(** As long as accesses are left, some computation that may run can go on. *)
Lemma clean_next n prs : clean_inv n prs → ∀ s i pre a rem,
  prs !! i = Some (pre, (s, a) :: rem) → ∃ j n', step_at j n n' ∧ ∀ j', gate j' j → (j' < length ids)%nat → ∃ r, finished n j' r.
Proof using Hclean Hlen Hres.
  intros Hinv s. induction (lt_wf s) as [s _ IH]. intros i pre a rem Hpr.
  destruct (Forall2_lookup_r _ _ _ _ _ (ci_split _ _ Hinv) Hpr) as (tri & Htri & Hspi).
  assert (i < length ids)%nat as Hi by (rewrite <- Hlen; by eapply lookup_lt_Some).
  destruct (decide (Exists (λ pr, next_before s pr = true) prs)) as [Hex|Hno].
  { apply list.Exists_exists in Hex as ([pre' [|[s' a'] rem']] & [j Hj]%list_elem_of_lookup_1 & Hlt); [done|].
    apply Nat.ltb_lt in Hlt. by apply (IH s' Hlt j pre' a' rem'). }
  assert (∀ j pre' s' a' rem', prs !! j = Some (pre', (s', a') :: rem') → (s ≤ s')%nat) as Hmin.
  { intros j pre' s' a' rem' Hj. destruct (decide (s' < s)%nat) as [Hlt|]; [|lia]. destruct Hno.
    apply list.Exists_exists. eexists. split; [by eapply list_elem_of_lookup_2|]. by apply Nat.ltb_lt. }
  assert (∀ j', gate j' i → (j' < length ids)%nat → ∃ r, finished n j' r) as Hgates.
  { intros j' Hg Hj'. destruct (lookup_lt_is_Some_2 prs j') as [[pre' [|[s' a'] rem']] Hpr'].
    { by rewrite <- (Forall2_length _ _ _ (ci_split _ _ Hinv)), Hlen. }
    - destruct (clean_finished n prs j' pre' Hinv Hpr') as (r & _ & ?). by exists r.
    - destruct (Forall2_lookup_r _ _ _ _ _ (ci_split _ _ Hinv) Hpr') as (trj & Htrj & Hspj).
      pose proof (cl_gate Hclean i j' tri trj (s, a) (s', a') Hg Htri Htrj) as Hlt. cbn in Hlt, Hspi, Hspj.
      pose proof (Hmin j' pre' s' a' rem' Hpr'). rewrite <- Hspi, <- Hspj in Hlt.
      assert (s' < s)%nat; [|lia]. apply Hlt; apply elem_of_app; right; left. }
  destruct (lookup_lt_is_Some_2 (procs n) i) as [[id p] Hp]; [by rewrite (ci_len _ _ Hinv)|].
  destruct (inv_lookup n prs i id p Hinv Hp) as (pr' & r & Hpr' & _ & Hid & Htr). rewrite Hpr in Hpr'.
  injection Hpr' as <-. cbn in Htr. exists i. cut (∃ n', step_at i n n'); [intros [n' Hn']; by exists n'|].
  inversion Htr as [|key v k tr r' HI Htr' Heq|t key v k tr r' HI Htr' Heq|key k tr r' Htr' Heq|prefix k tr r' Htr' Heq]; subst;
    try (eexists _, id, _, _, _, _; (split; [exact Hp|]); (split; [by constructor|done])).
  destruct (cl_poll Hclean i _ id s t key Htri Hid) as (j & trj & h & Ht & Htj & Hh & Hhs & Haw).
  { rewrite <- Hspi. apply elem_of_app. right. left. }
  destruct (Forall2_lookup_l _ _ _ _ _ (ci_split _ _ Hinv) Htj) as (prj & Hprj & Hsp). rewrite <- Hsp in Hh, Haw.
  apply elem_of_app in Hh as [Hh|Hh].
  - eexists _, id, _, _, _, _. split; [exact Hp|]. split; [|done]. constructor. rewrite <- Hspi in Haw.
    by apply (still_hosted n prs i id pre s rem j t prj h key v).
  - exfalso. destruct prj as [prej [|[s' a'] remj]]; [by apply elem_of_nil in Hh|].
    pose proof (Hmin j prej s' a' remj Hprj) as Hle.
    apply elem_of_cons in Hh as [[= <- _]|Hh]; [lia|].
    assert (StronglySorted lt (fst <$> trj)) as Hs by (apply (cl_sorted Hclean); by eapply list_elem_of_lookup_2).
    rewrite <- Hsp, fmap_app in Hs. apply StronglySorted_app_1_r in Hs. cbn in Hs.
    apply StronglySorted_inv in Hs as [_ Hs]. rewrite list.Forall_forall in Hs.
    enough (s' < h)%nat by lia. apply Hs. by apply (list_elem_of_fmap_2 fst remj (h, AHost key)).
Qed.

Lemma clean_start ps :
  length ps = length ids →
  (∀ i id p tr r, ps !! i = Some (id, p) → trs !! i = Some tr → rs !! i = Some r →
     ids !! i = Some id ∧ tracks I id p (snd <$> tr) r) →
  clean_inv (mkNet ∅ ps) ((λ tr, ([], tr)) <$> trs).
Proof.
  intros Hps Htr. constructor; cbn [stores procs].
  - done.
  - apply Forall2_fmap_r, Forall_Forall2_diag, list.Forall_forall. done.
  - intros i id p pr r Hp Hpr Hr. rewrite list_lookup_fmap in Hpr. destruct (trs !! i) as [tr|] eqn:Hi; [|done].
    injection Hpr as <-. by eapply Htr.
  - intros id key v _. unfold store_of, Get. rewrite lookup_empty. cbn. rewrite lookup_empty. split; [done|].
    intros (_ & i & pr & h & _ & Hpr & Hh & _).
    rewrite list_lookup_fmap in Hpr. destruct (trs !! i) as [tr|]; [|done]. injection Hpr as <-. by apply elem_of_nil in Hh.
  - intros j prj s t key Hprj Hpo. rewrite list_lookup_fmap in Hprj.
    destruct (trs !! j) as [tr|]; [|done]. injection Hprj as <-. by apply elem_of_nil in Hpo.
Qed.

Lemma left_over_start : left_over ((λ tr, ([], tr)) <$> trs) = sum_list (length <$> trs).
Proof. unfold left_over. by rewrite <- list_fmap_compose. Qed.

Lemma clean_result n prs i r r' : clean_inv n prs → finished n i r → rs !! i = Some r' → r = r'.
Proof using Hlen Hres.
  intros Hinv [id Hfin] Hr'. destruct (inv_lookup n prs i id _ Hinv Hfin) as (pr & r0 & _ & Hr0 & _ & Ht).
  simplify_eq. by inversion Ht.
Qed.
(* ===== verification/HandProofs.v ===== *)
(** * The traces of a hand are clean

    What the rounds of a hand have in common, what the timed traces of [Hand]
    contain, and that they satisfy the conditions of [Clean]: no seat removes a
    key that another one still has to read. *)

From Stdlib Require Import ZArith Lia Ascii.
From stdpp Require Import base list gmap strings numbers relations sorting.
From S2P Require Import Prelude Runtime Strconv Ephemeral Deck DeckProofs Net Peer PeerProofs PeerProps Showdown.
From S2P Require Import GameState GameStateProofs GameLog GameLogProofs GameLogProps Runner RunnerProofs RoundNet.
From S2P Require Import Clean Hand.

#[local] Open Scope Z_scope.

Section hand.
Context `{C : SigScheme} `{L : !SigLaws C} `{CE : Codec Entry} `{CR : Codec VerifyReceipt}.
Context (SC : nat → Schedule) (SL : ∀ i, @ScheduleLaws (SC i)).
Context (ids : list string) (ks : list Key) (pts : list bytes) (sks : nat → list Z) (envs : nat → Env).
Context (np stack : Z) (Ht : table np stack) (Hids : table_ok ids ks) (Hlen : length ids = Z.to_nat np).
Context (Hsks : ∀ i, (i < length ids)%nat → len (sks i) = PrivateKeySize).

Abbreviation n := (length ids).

===

• Instructions to follow:
From the records above, repeat exactly the lines from the one with "- eexists _, id, _, _, _, _." through the one with "What the rounds", both included.

• Problem solution:
  - eexists _, id, _, _, _, _. split; [exact Hp|]. split; [|done]. constructor. rewrite <- Hspi in Haw.
    by apply (still_hosted n prs i id pre s rem j t prj h key v).
  - exfalso. destruct prj as [prej [|[s' a'] remj]]; [by apply elem_of_nil in Hh|].
    pose proof (Hmin j prej s' a' remj Hprj) as Hle.
    apply elem_of_cons in Hh as [[= <- _]|Hh]; [lia|].
    assert (StronglySorted lt (fst <$> trj)) as Hs by (apply (cl_sorted Hclean); by eapply list_elem_of_lookup_2).
    rewrite <- Hsp, fmap_app in Hs. apply StronglySorted_app_1_r in Hs. cbn in Hs.
    apply StronglySorted_inv in Hs as [_ Hs]. rewrite list.Forall_forall in Hs.
    enough (s' < h)%nat by lia. apply Hs. by apply (list_elem_of_fmap_2 fst remj (h, AHost key)).
Qed.

Lemma clean_start ps :
  length ps = length ids →
  (∀ i id p tr r, ps !! i = Some (id, p) → trs !! i = Some tr → rs !! i = Some r →
     ids !! i = Some id ∧ tracks I id p (snd <$> tr) r) →
  clean_inv (mkNet ∅ ps) ((λ tr, ([], tr)) <$> trs).
Proof.
  intros Hps Htr. constructor; cbn [stores procs].
  - done.
  - apply Forall2_fmap_r, Forall_Forall2_diag, list.Forall_forall. done.
  - intros i id p pr r Hp Hpr Hr. rewrite list_lookup_fmap in Hpr. destruct (trs !! i) as [tr|] eqn:Hi; [|done].
    injection Hpr as <-. by eapply Htr.
  - intros id key v _. unfold store_of, Get. rewrite lookup_empty. cbn. rewrite lookup_empty. split; [done|].
    intros (_ & i & pr & h & _ & Hpr & Hh & _).
    rewrite list_lookup_fmap in Hpr. destruct (trs !! i) as [tr|]; [|done]. injection Hpr as <-. by apply elem_of_nil in Hh.
  - intros j prj s t key Hprj Hpo. rewrite list_lookup_fmap in Hprj.
    destruct (trs !! j) as [tr|]; [|done]. injection Hprj as <-. by apply elem_of_nil in Hpo.
Qed.

Lemma left_over_start : left_over ((λ tr, ([], tr)) <$> trs) = sum_list (length <$> trs).
Proof. unfold left_over. by rewrite <- list_fmap_compose. Qed.

Lemma clean_result n prs i r r' : clean_inv n prs → finished n i r → rs !! i = Some r' → r = r'.
Proof using Hlen Hres.
  intros Hinv [id Hfin] Hr'. destruct (inv_lookup n prs i id _ Hinv Hfin) as (pr & r0 & _ & Hr0 & _ & Ht).
  simplify_eq. by inversion Ht.
Qed.
(* ===== verification/HandProofs.v ===== *)
(** * The traces of a hand are clean

    What the rounds of a hand have in common, what the timed traces of [Hand]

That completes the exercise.